Lemma runs_ret {A} (a : A) w (Q : World -> outcome A -> Prop) : Q w (Ret a) -> runs (m_ret a) w Q.
Proof. done. Qed.

(** Two worlds with the same directory. *)
Definition same_disk (w w' : World) : Prop :=
  w_live w' = w_live w /\ w_synced w' = w_synced w /\ w_poisoned w' = w_poisoned w.

#[export] Instance same_disk_refl : Reflexive same_disk.
Proof. done. Qed.
#[export] Instance same_disk_trans : Transitive same_disk.
Proof. unfold same_disk. intros a b c ? ?. destruct_and!. split_and!; congruence. Qed.

(** Chases equalities of directories through the intermediate worlds. *)
Ltac disks := unfold same_disk in *; cbn [w_live w_synced w_poisoned] in *; destruct_and?.
Ltac same := disks; split_and?; try congruence; try done.

Lemma sys_runs e w : runs (sys e) w (fun w' _ => same_disk w w').
Proof. unfold runs, sys. destruct (w_faults w) as [|[] fs]; done. Qed.

Lemma lift_runs {A} (r : result StoreError A) w :
  runs (lift r) w (fun w' o => w' = w /\ match o with Ret a => r = Ok a | Throw e => r = Err e | Died => False end).
Proof. by destruct r. Qed.

Lemma guard_runs c e w :
  runs (guard c e) w (fun w' o => w' = w /\ match o with Ret _ => c = false | Throw _ => c = true | Died => False end).
Proof. by destruct c. Qed.

(** Steps over a prefix that does not touch the directory. *)
Lemma runs_same {A B} (c : M A) (k : A -> M B) w (Q : World -> outcome B -> Prop) :
  runs c w (fun w' _ => same_disk w w') ->
  (forall w' a, same_disk w w' -> runs (k a) w' Q) ->
  (forall w' e, same_disk w w' -> Q w' (Throw e)) -> (forall w', same_disk w w' -> Q w' Died) ->
  runs (m_bind c k) w Q.
Proof. intros Hc Hr Ht Hd. by apply (runs_bind _ _ _ _ _ Hc). Qed.

(** A step that leaves the directory of [w0] alone, with one condition for all
    the ways the whole can end early. *)
Lemma runs_quiet {A B} w0 (c : M A) (k : A -> M B) w (P : outcome A -> Prop) (Q : World -> outcome B -> Prop) :
  same_disk w0 w -> runs c w (fun w' o => same_disk w w' /\ P o) ->
  (forall w' a, same_disk w0 w' -> P (Ret a) -> runs (k a) w' Q) ->
  (forall w' o, same_disk w0 w' -> (forall x, o <> Ret x) -> Q w' o) ->
  runs (m_bind c k) w Q.
Proof.
  intros H0 Hc Hk Hexit. apply (runs_bind _ _ _ _ _ Hc).
  - intros w' a [Hs Ha]. apply Hk; [by etransitivity|done].
  - intros w' e [Hs _]. apply Hexit; [by etransitivity|done].
  - intros w' [Hs _]. apply Hexit; [by etransitivity|done].
Qed.
(* ===== verification/Authority.v ===== *)
(** * The publication authority: fabric-iroh/src/iroh_publication_authority.rs

    The authority keeps, per admitted signer, the latest signed node record and
    serves it until it expires.  Its promise is that it never goes back: not to
    an older sequence, not to another packet with the same sequence, not to a
    record once seen expired, whatever requests arrive, whichever system calls
    fail and wherever the process dies.

    The state file and its anchor are the store of StateDir.v.  serde_json and
    BLAKE3 are the classes [Json] and [Blake3Hex]; pkarr, DNS and URLs those of
    NodeRecord.v.  [apply_request_at] is the whole handler; [start] is bind with
    the store's open; [astep] is one event in the life of the authority: a
    request, a crash, a start. *)

From Stdlib Require Import Strings.Byte ZArith Lia.
From stdpp Require Import base gmap numbers strings sorting list.
From S2P Require Import Prelude Hex Text Ids RecordCodec Lan SockAddr NodeRecord StateDir.

Definition AUTHORITY_STATE_SCHEMA : Z := 1.
Definition MAX_AUTHORITY_STATE_BYTES : Z := 4 * 1024 * 1024.
Definition AUTHORITY_CHECKSUM_DOMAIN : list byte := str "nix-p2p/iroh-node-publication-authority/v1" ++ [x00].
Definition AUTHORITY_ANCHOR_CHECKSUM_DOMAIN : list byte :=
  str "nix-p2p/iroh-node-publication-authority/anchor/v1" ++ [x00].
Definition AUTHORITY_ADMISSION_DOMAIN : list byte :=
  str "nix-p2p/iroh-node-publication-authority/admission/v1" ++ [x00].
Definition EXPIRY_CLOCK_GRACE_MICROS : Z := 1000000.
Definition CLOCK_HIGH_WATER_GRANULARITY_MICROS : Z := 1000000.

(** ** Data *)

(** BTreeSet of z-base-32 keys; `TestOnlyUnrestricted` exists in tests only. *)
Inductive AuthoritySignerAdmission := Explicit (signers : gset (list byte)).

Record PublicationAuthorityConfig := {
  ac_listen : SocketAddr;
  ac_namespace : list byte;
  ac_signed_recipient : list byte;
  ac_expected_host : list byte;
  ac_owner : list byte;
  ac_signer_admission : AuthoritySignerAdmission
}.

Inductive AuthorityRecordState := EntryLive | EntryWithdrawn.
#[export] Instance AuthorityRecordState_eq_dec : EqDecision AuthorityRecordState.
Proof. solve_decision. Defined.
(* ===== verification/PinnedHttp.v ===== *)
(** * The wire between publisher, lookup and authority

    fabric-iroh/src/pinned_http.rs is an HTTP/1.1 client pinned to one socket;
    iroh_publication_authority.rs has the matching server side, read_request
    and write_response.  Both are modelled here over a connection that delivers
    bytes in arbitrary pieces.  The theorems: whatever the pieces, the authority
    reads exactly the request the client was asked to send, and the client
    reads exactly the answer the authority gave; what is not such a message is
    refused. *)

From Stdlib Require Import Strings.Byte ZArith Lia.
From stdpp Require Import base gmap numbers strings list.
From S2P Require Import Prelude Hex Text Utf8 Ids RecordCodec Lan SockAddr NodeRecord StateDir Authority.

Definition MAX_HEADER_BYTES : Z := 8192.
Definition MAX_HTTP_BODY_BYTES : Z := 1104.
Definition MAX_RELAY_PAYLOAD_BYTES : Z := MAX_HTTP_BODY_BYTES - 32.
Definition RECORD_PATH_PREFIX : list byte := str "/pkarr/".
Definition CRLF : list byte := [x0d; x0a].

Inductive PinnedHttpErrorKind := Configuration | ConnectionRefused | Connect | WriteError | ReadError | Protocol | Deadline.
#[export] Instance PinnedHttpErrorKind_eq_dec : EqDecision PinnedHttpErrorKind.
Proof. solve_decision. Defined.

(** ** Addresses and hosts *)

Definition parse_ipv6 (s : list byte) : option Ipv6Addr :=
  '(a, rest) ← read_ipv6_addr s; if decide (rest = []) then Some a else None.
Definition parse_ipv4 (s : list byte) : option Ipv4Addr :=
  if 15 <? length s then None else
  '(a, rest) ← read_ipv4_addr s; if decide (rest = []) then Some a else None.

Definition validate_recipient_socket (recipient : SocketAddr) : result PinnedHttpErrorKind unit :=
  reject_if ((sock_port recipient =? 0)%Z || ip_is_unspecified (sock_ip recipient) || ip_is_multicast (sock_ip recipient)
             || match sock_ip recipient with V4 ip => v4_is_broadcast ip | V6 _ => false end
             || match recipient with SockV6 ip _ _ scope => v6_is_unicast_link_local ip && (scope =? 0)%Z | _ => false end)
            Configuration.

Definition validate_port (raw : list byte) : bool :=
  match parse_u16 raw with Some port => negb (port =? 0)%Z && bool_decide (show_u64 port = raw) | None => false end.

Definition valid_label (label : list byte) : bool :=
  negb (bool_decide (label = [])) && (length label <=? 63)
  && negb (bool_decide (head label = Some x2d)) && negb (bool_decide (last label = Some x2d))
  && forallb (fun b => is_ascii_lowercase b || is_ascii_digit b || bool_decide (b = x2d)) label.

Definition valid_host (host : list byte) : bool :=
  if bool_decide (host = []) || (253 <? length host) || negb (forallb (fun b => u8_val b <? 128)%Z host) then false else
  match strip_prefix [x5b] host with
  | Some bracketed =>
      match split_once x5d bracketed with
      | None => false
      | Some (literal, suffix) =>
          if bool_decide (literal = []) || bool_decide (x5d ∈ suffix) then false else
          match parse_ipv6 literal with
          | None => false
          | Some address =>
              bool_decide (show_v6 address = literal) &&
              match strip_prefix [x3a] suffix with
              | Some port => validate_port port
              | None => bool_decide (suffix = [])
              end
          end
      end
  | None =>
      if bool_decide (x5b ∈ host) || bool_decide (x5d ∈ host) || (1 <? length (filter (fun b => b = x3a) host)) then false else
      let '(name, port) := match split_once x3a host with Some (name, port) => (name, Some port) | None => (host, None) end in
      match port with Some port => validate_port port | None => true end
      && ((match parse_ipv4 name with Some ip => bool_decide (show_v4 ip = name) | None => false end)
          || negb (bool_decide (name = [])) && negb (bool_decide (head name = Some x2e))
             && negb (bool_decide (last name = Some x2e)) && forallb valid_label (split_on x2e name))
  end.
Definition validate_host (host : list byte) : result PinnedHttpErrorKind unit := reject_if (negb (valid_host host)) Configuration.

(** `char::is_control` of some character of a UTF-8 string. *)
Fixpoint has_control (s : list byte) : bool :=
  match s with
  | [] => false
  | b :: t =>
      ((u8_val b <? 32)%Z || (u8_val b =? 127)%Z)
      || (bool_decide (b = xc2) && match t with c :: _ => (128 <=? u8_val c)%Z && (u8_val c <=? 159)%Z | [] => false end)
      || has_control t
  end.
Definition valid_owner (owner : list byte) : bool :=
  negb (is_blank owner) && (length owner <=? 128) && negb (has_control owner).

(** ** A connection *)

(** Pieces in the order they arrive, [None] a failing read; then end of file. *)
Definition Conn : Type := list (option (list byte)).
Definition conn_read (n : nat) (c : Conn) : option (list byte * Conn) :=
  match c with
  | [] => Some ([], [])
  | None :: _ => None
  | Some piece :: rest =>
      Some (take n piece, match drop n piece with [] => rest | more => Some more :: rest end)
  end.

Inductive Headers := Got (position : nat) (received : list byte) (conn : Conn) | TooLong | Ended | ReadFailed.

(** The loop both sides read headers with.  Every read brings a byte and the
    loop stops at 8192 of them, so that many rounds are enough. *)
Fixpoint read_headers (fuel : nat) (received : list byte) (conn : Conn) : Headers :=
  match find_subslice (CRLF ++ CRLF) received with
  | Some position => if (MAX_HEADER_BYTES <? Z.of_nat position + 4)%Z then TooLong else Got position received conn
  | None =>
      if (MAX_HEADER_BYTES <=? Z.of_nat (length received))%Z then TooLong else
      match conn_read 1024 conn with
      | None => ReadFailed
      | Some ([], _) => Ended
      | Some (chunk, conn') => match fuel with O => TooLong | S f => read_headers f (received ++ chunk) conn' end
      end
  end.
Definition HEADER_ROUNDS : nat := Z.to_nat MAX_HEADER_BYTES.

Inductive BodyRead := Whole (body : list byte) (conn : Conn) | Short | BodyFailed.

(** The loop both sides read a body of [length] bytes with. *)
Fixpoint read_body (fuel : nat) (body : list byte) (content_length : nat) (conn : Conn) : BodyRead :=
  if content_length <=? length body then Whole body conn else
  match conn_read (min (content_length - length body) 1024) conn with
  | None => BodyFailed
  | Some ([], _) => Short
  | Some (chunk, conn') => match fuel with O => Short | S f => read_body f (body ++ chunk) content_length conn' end
  end.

*About this task*. Find how many lines of the entries include the word "arrive". The number is the entire reply.

*Completed exercise*. 2